Lost my phone somewhere in between leaving the car and going into work. Nobody's turned it in to the lost and found, and it wasn't in the car because I searched and tried calling it. Edit: Someone called me and told me the phone was dropped off by some guys who are doing work on their house. They must have picked it up outside the home depot where I was working, because I know that's where I must have dropped it. I just don't understand why they would take it to the house of the people they are working for instead of say, taking it inside the home depot and handing it to an employee? At least I know I'm getting my phone back tomorrow.
I can't eat this ice cream because my teeth are still too temperature sensitive from the fillings i got... 2 weeks ago... teeth pls......
Coworker didn't understand something in an email that i thought was really obvious. Instead of looking up his question (or maybe he did?) he texted me to ask, then inmediately emailed someone else to ask them too. The question was like "hey i can't find anything that says these covid restrictions aren't for our area" the email said they were only for three specific cities, hours and hours away. And i think he should trust that his coworkers would get the word out if all our businesses had to start closing again. Aagh
So the woman who says she has my phone never showed up, and I tried calling my phone multiple times today but she never picked up. Apple says there's nothing they can do but suggested waiting a day and calling my service provider and the cops. I'm going to try calling my phone again tomorrow, and hopefully she picks up.
A guy I've known for less than a day asked if I have a friends and family discount on my commissions. Like. Dude. I've known you for four hours and you were kind of a dick the entire time.

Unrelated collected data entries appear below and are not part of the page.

(** X14.  A channel the API does not know.  Signed in and with nothing
    cached for the channel, an answer without items makes
    [getCollectionItems] and [checkForUpdates] throw
    [YouTube channel not found: <id>] after the one channel request and
    before any page request.  Nothing is cached, so the next call asks
    again. *)
Theorem X14_channel_not_found (api : YouTubeApi) (c tok marker : string)
    (options : option FetchMediaOptions) (fuel : nat) (self : YouTubeSource) :
  accessToken self = Some tok ->
  tok <> "" ->
  truthy (uploadsPlaylistCache self !! c) = false ->
  channels api tok c = Json {| channel_uploads := [] |} ->
  let asked := {| accessToken := accessToken self;
                  uploadsPlaylistCache := uploadsPlaylistCache self;
                  sent := sent self ++ [ChannelsRequest c] |} in
  YouTubeSource_getCollectionItems api c options self
    = (Throw (Error ("YouTube channel not found: " +:+ c)), asked)
  /\ checkForUpdates (H := YouTubeSource_MediaSource api (S fuel)) c marker self
     = (Throw (Error ("YouTube channel not found: " +:+ c)), asked)
  /\ page_requests asked = page_requests self
  /\ sent (snd (YouTubeSource_getCollectionItems api c options asked))
     = sent self ++ [ChannelsRequest c; ChannelsRequest c].
Proof.
  intros Htok Hne Hcached Hreply asked.
  assert (Hrun : forall opts s,
             accessToken s = Some tok ->
             uploadsPlaylistCache s = uploadsPlaylistCache self ->
             YouTubeSource_getCollectionItems api c opts s
             = (Throw (Error ("YouTube channel not found: " +:+ c)),
                {| accessToken := accessToken s;
                   uploadsPlaylistCache := uploadsPlaylistCache s;
                   sent := sent s ++ [ChannelsRequest c] |})).
  { intros opts s Hs Hc. unfold YouTubeSource_getCollectionItems, bind at 1.
    rewrite getUploadsPlaylistId_run. cbv zeta.
    rewrite Hc, Hcached, Hs, (truthy_Some tok Hne). cbn [negb nullish from_option id].
    by rewrite Hreply. }
  split; [by apply Hrun|]. split.
  - rewrite YouTubeSource_checkForUpdates, page_walk_step. by rewrite Hrun.
  - split; [apply page_requests_channel|].
    rewrite (Hrun options asked Htok eq_refl). subst asked.
    cbn [snd sent accessToken uploadsPlaylistCache]. by rewrite <- app_assoc.
Qed.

Tried calling the phone again, and the woman's brother picked up. She's back in New York apparently, but never bothered to call my father to tell us that? Hopefully the brother calls me back after 4 or 5 like he said he would so I can meet him at the home depot to get my phone. I can't meet him now because he said he's busy, but I'm just glad I was able to get in touch with someone.

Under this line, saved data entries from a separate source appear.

(** * Verification of the HDF5/JSON utilities of xml2h5 ([util.py])

    A shallow embedding of the validator ([check_shape], [check_type],
    [validate_h5json]), the hierarchy walker ([order_objs]) and the
    identity rewriter ([substitute_uuids]) of [util.py]. JSON values are
    modelled as the Python objects [json.load] produces; Python exceptions
    are an error result carrying the exception class and the message
    template of the [raise] statement. *)

From stdpp Require Import base gmap strings list sets.
From Stdlib Require Import String Ascii ZArith QArith Bool Lia.

Set Warnings "-register-all".
Close Scope Q_scope.
Open Scope string_scope.

(* ================================================================== *)
(** ** JSON values and Python exceptions *)

(** A decoded JSON document: [None], [bool], [int], [float] (by its exact
    rational value), [unicode], [list] and [dict] (keys in insertion
    order, no duplicates). *)
Inductive json : Type :=
| JNull
| JBool (b : bool)
| JInt (z : Z)
| JFloat (q : Q)
| JStr (s : string)
| JArr (l : list json)
| JObj (kvs : list (string * json)).

Inductive exc : Type :=
| KeyError | ValueError | TypeError | NotImplementedError
| AttributeError | UnboundLocalError | RuntimeError.

Definition py_err : Type := (exc * string)%type.

(** The outcome of a Python call: a raised exception or a value. *)
Definition res (A : Type) : Type := sum py_err A.

Definition ok {A} (a : A) : res A := inr a.
Definition raise {A} (e : exc) (msg : string) : res A := inl (e, msg).

Definition rbind {A B} (m : res A) (k : A -> res B) : res B :=
  match m with
  | inl e => inl e
  | inr a => k a
  end.

Notation "x <- m ;; k" := (rbind m (fun x => k))
  (at level 63, m at next level, right associativity).

(** [for x in l: f(x)] *)
Fixpoint iter_res {A} (f : A -> res unit) (l : list A) : res unit :=
  match l with
  | [] => ok tt
  | x :: xs => _ <- f x ;; iter_res f xs
  end.

(** [for i, x in enumerate(l, i0): f(i, x)] *)
Fixpoint iteri_res {A} (f : nat -> A -> res unit) (i : nat) (l : list A)
  : res unit :=
  match l with
  | [] => ok tt
  | x :: xs => _ <- f i x ;; iteri_res f (S i) xs
  end.

(** [[f(x) for x in l]] *)
Fixpoint map_res {A B} (f : A -> res B) (l : list A) : res (list B) :=
  match l with
  | [] => ok []
  | x :: xs => y <- f x ;; ys <- map_res f xs ;; ok (y :: ys)
  end.

(* ------------------------------------------------------------------ *)
(** *** Python operations on JSON values *)

Fixpoint dict_get (k : string) (kvs : list (string * json)) : option json :=
  match kvs with
  | [] => None
  | (k', v) :: rest => if String.eqb k k' then Some v else dict_get k rest
  end.

(** [k in c] for a string [k]: key test on a dict, element test on a list,
    substring test on a string; other objects are not iterable. *)
Definition py_in (k : string) (c : json) : res bool :=
  match c with
  | JObj kvs => ok (if dict_get k kvs then true else false)
  | JArr l =>
      ok (existsb (fun x => match x with JStr s => String.eqb s k | _ => false end) l)
  | JStr s => ok (if String.index 0 k s then true else false)
  | _ => raise TypeError "argument of type is not iterable"
  end.

(** [c[k]] for a string key [k]. *)
Definition getitem (c : json) (k : string) : res json :=
  match c with
  | JObj kvs =>
      match dict_get k kvs with
      | Some v => ok v
      | None => raise KeyError k
      end
  | JArr _ => raise TypeError "list indices must be integers, not str"
  | JStr _ => raise TypeError "string indices must be integers, not str"
  | _ => raise TypeError "object has no attribute '__getitem__'"
  end.

(** [c.get(k, d)] *)
Definition dict_get_default (c : json) (k : string) (d : json) : res json :=
  match c with
  | JObj kvs =>
      match dict_get k kvs with
      | Some v => ok v
      | None => ok d
      end
  | _ => raise AttributeError "object has no attribute 'get'"
  end.

(** [len(c)] *)
Definition py_len (c : json) : res nat :=
  match c with
  | JArr l => ok (List.length l)
  | JStr s => ok (String.length s)
  | JObj kvs => ok (List.length kvs)
  | _ => raise TypeError "object of this type has no len()"
  end.

(** [type(v) is list] *)
Definition is_list (v : json) : bool :=
  match v with JArr _ => true | _ => false end.

(** [isinstance(v, numbers.Integral)]: [bool] is a subclass of [int]. *)
Definition as_integral (v : json) : option Z :=
  match v with
  | JInt z => Some z
  | JBool b => Some (if b then 1%Z else 0%Z)
  | _ => None
  end.

(** [isinstance(v, numbers.Real)], with the value. *)
Definition as_real (v : json) : option Q :=
  match v with
  | JInt z => Some (inject_Z z)
  | JBool b => Some (if b then 1%Q else 0%Q)
  | JFloat q => Some q
  | _ => None
  end.

(** [isinstance(v, basestring)] *)
Definition is_basestring (v : json) : bool :=
  match v with JStr _ => true | _ => false end.

(** [v == s] for a string literal [s]. *)
Definition py_eq_str (v : json) (s : string) : bool :=
  match v with JStr t => String.eqb t s | _ => false end.

(** [v in (s1, ..., sn)] for a tuple of string literals. *)
Definition str_in (v : json) (choices : list string) : bool :=
  existsb (py_eq_str v) choices.

(** [v < c] in Python 2 for an integer [c]: numbers compare by value,
    [None] sorts before every number, every other object after. *)
Definition py_lt_int (v : json) (c : Z) : bool :=
  match v with
  | JNull => true
  | _ =>
      match as_real v with
      | Some q => negb (Qle_bool (inject_Z c) q)
      | None => false
      end
  end.

(** Python equality [a == b] on decoded JSON values: numbers by value
    across [bool], [int] and [float]; lists elementwise; dicts by their
    key/value pairs. *)
Fixpoint py_eqb (a b : json) : bool :=
  match a, b with
  | JNull, JNull => true
  | JStr s, JStr t => String.eqb s t
  | JArr l, JArr m =>
      (fix go (l m : list json) : bool :=
         match l, m with
         | [], [] => true
         | x :: xs, y :: ys => py_eqb x y && go xs ys
         | _, _ => false
         end) l m
  | JObj k1, JObj k2 =>
      Nat.eqb (List.length k1) (List.length k2) &&
      (fix go (k1 : list (string * json)) : bool :=
         match k1 with
         | [] => true
         | (k, v) :: rest =>
             match dict_get k k2 with
             | Some w => py_eqb v w && go rest
             | None => false
             end
         end) k1
  | _, _ =>
      match as_real a, as_real b with
      | Some p, Some q => Qeq_bool p q
      | _, _ => false
      end
  end.

(** [l.count(x)] *)
Definition py_count (x : json) (l : list json) : nat :=
  List.length (List.filter (py_eqb x) l).

(** Number of nodes of a JSON value; bounds the depth of every structural
    recursion over it. *)
Fixpoint json_size (v : json) : nat :=
  match v with
  | JArr l =>
      S ((fix go (l : list json) : nat :=
            match l with [] => 0 | x :: xs => json_size x + go xs end) l)
  | JObj kvs =>
      S ((fix go (kvs : list (string * json)) : nat :=
            match kvs with [] => 0 | (_, x) :: xs => json_size x + go xs end) kvs)
  | _ => 1
  end.

(* ================================================================== *)
(** ** [numpy_dtype] and the datatype validator *)

(** The NumPy dtypes named in [numpy_dtype]'s [conv_map]. *)
Inductive npdtype : Type := i1 | u1 | i2 | u2 | i4 | u4 | i8 | u8 | f4 | f8.

(** [conv_map] of [numpy_dtype]: predefined HDF5 type without its
    two-character byte-order suffix. *)
Definition conv_map (k : string) : option npdtype :=
  if String.eqb k "H5T_STD_I8" then Some i1
  else if String.eqb k "H5T_STD_U8" then Some u1
  else if String.eqb k "H5T_STD_I16" then Some i2
  else if String.eqb k "H5T_STD_U16" then Some u2
  else if String.eqb k "H5T_STD_I32" then Some i4
  else if String.eqb k "H5T_STD_U32" then Some u4
  else if String.eqb k "H5T_STD_I64" then Some i8
  else if String.eqb k "H5T_STD_U64" then Some u8
  else if String.eqb k "H5T_IEEE_F32" then Some f4
  else if String.eqb k "H5T_IEEE_F64" then Some f8
  else None.

(** [s[:-2]] *)
Definition drop_last2 (s : string) : string :=
  substring 0 (String.length s - 2) s.

(** [numpy_dtype(h5type)]: [h5type[:-2]] then a [conv_map] lookup whose
    [KeyError] becomes a [ValueError]. A list slice is an unhashable key;
    other objects cannot be sliced. *)
Definition numpy_dtype (h5type : json) : res npdtype :=
  match h5type with
  | JStr s =>
      match conv_map (drop_last2 s) with
      | Some d => ok d
      | None => raise ValueError "%s: Invalid predefined datatype"
      end
  | JArr _ | JObj _ => raise TypeError "unhashable type"
  | _ => raise TypeError "object has no attribute '__getitem__'"
  end.

(** [_check_atomic_type(t)] *)
Definition check_atomic_type (t : json) : res unit :=
  tcls <- getitem t "class" ;;
  if py_eq_str tcls "H5T_STRING" then
    _ <- iter_res (fun k =>
           b <- py_in k t ;;
           if b then ok tt else raise KeyError "Missing '%s' string information")
         ["charSet"; "length"; "strPad"] ;;
    cs <- getitem t "charSet" ;;
    if negb (str_in cs ["H5T_CSET_ASCII"; "H5T_CSET_UTF8"])
    then raise ValueError "%s: Invalid string character set" else
    sp <- getitem t "strPad" ;;
    if negb (str_in sp ["H5T_STR_NULLTERM"; "H5T_STR_NULLPAD"; "H5T_STR_SPACEPAD"])
    then raise ValueError "%s: Invalid string padding" else
    len <- getitem t "length" ;;
    if negb (py_eq_str len "H5T_VARIABLE") &&
       negb (match as_integral len with Some z => Z.ltb 0 z | None => false end)
    then raise ValueError "%s: Invalid string length value"
    else ok tt
  else if str_in tcls ["H5T_INTEGER"; "H5T_FLOAT"] then
    hb <- py_in "base" t ;;
    if negb hb then raise KeyError "H5T_FLOAT/H5T_INTEGER predefined datatype missing" else
    base <- getitem t "base" ;;
    _ <- numpy_dtype base ;;
    ok tt
  else if py_eq_str tcls "H5T_REFERENCE" then
    hb <- py_in "base" t ;;
    if negb hb then raise KeyError "Datatype reference base missing" else
    base <- getitem t "base" ;;
    if negb (str_in base ["H5T_STD_REF_OBJ"; "H5T_STD_REF_DSETREG"])
    then raise ValueError "%s: Invalid reference type"
    else ok tt
  else raise NotImplementedError "%s: HDF5 datatype not supported yet".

How much linguistics review there is in this neuroling/psycholing class. Like I get why we have to do it. Since there are psych majors here who don't know what the fuck the vocal tract consists of and so on and so forth. But this is all shit I've learned in other classes. I'm tired of fucking review. I want to actually study the thing I signed up to study, not sit there and listen to the professor tell me shit I learned years ago.
Google warned me I have to change roughly 160 of my passwords. I didn't realise I even had that many.
ever since I installed Amazon Container, ublock has stopped working on Twitch. and Twitch ads are all like 30 seconds long and unskippable :/
Why is it when I write fiction it feels like I've written a lot more words than I actually have? It's like pulling teeth to get up to a hundred.